From: Charles Cazabon <linux-kernel@discworld.dyndns.org>
To: linux-kernel@vger.kernel.org
Subject: Re: Threads FAQ entry incomplete
Date: Wed, 20 Jun 2001 18:53:05 -0400 [thread overview]
Message-ID: <20010620185305.B28999@twoflower.internal.do> (raw)
In-Reply-To: <20010620104800.D1174@w-mikek2.des.beaverton.ibm.com> <lx66drf04u.fsf@pixie.isr.ist.utl.pt> <20010620134221.C12357@qcc.sk.ca> <a05100306b756d7a9fdac@[130.161.115.44]>
In-Reply-To: <a05100306b756d7a9fdac@[130.161.115.44]>; from bakker@thorgal.et.tudelft.nl on Thu, Jun 21, 2001 at 01:00:19AM +0200
J.D. Bakker <bakker@thorgal.et.tudelft.nl> wrote:
> At 13:42 -0600 20-06-2001, Charles Cazabon wrote:
> >Rodrigo Ventura <yoda@isr.ist.utl.pt> wrote:
> > > BTW, I have a question: Can the availability of dual-CPU boards for
> > > intel and amd processors, rather then tri- or quadra-CPU boards, be
> > > explained with the fact that the performance degrades significantly for
> > > three or more CPUs? Or is there a technological and/or comercial reason
> > > behind?
> >
> >Commercial reasons. Cost per motherboard/chipset goes way up as the number
> >of CPUs supported goes up. For each CPU that a chipset supports, it has to
> >add a lot of pins/lands, and chipsets are already typically land-limited.
>
> That's not quite accurate. Most modern SMP-able processors have a common
> bus, where going from 1->2 CPUs adds just a handful of extra nets (usually
> bus request, bus grant and some IRQs). The actual issues are threefold.
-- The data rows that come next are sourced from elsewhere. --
Lemma sremove_refuses s P r tag fid fo p u d : serving s P r (req0 tag (MTremove fid)) -> names_file (sf s) fid fo p u ->
  files (fs (sf s)) !! f_parent p = Some d -> hasperm (f_dir d) u AWRITE = false -> refuses (sremove srv r fid) P r tag s.
Proof.
intros S (x & Hd & Hz & Hp & Hu) Hpd Hno. unfold sremove. apply (refuses_remove s P r tag _ fid x fo _ S Logic.I Hd).
intros s1 q1 Hx A Hfo1 Eh. rewrite decide_False by done.
apply (refuses_go _ _ P r tag s1 _ (onfid_xget x s1 _ Hfo1)).
apply (refuses_go _ _ P r tag s1 false); [|refused A]. rewrite decide_True by done.
destruct (named_live s P r _ fid x fo p S Hd Hz Hp) as [Hlv Hld].
rewrite (cbind_go _ _ s1 p s1) by (apply onfile_fget; [by rewrite Eh|done]). rewrite Hu, <- Hno.
apply file_hasperm_run; [by rewrite Eh|by apply Hld].
Qed.

Lemma swrite_refuses s P r tag fid offset data x fo : serving s P r (req0 tag (MTwrite fid offset data)) -> denotes (sf s) fid x fo ->
  Z.land (fd_omode fo) 3 <> OWRITE -> Z.land (fd_omode fo) 3 <> ORDWR -> refuses (swrite srv r fid offset data) P r tag s.
Proof.
intros S Hd H1 H2. unfold swrite. apply (refuses_lookup s P r tag _ fid x fo _ S Logic.I Hd).
intros s1 q1 Hx A Hfo1 Eh Hi. rewrite decide_False by done. case_decide; [refused A|]. case_decide; [refused A|].
apply (refuses_go (cgets msize) _ P r tag s1 (msize s1) eq_refl).
apply (refuses_rset _ s1 P r tag q1 _ A); try done; [cbn; rewrite Hi; split; intros [? ?]; discriminate|]. intros s2 A2 Ef _.
apply (refuses_go _ _ P r tag s2 (set_fid_ref (fd_ref fo + 1) fo)); [apply onfid_xget; by rewrite Ef|]. rewrite decide_True by done.
apply (refuses_now _ _ _ _ _ _ A2), snprint_len.
Qed.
Low-end Intel multi-CPU chipsets are like this (typical 2-CPU configurations,
and low-end 4-CPU configurations). Higher-end systems (8-way, etc) typically
have multiple processor busses, with only one, two, or four processors per bus.
Processor bus contention costs performance even in 2-way systems, and at 4-way
and above, it becomes a serious bottleneck. High end chipsets do the cache
coherency and snooping control between the busses. Other N-way chipsets
(i.e., non-Intel) have point-to-point links between each CPU and the chipset.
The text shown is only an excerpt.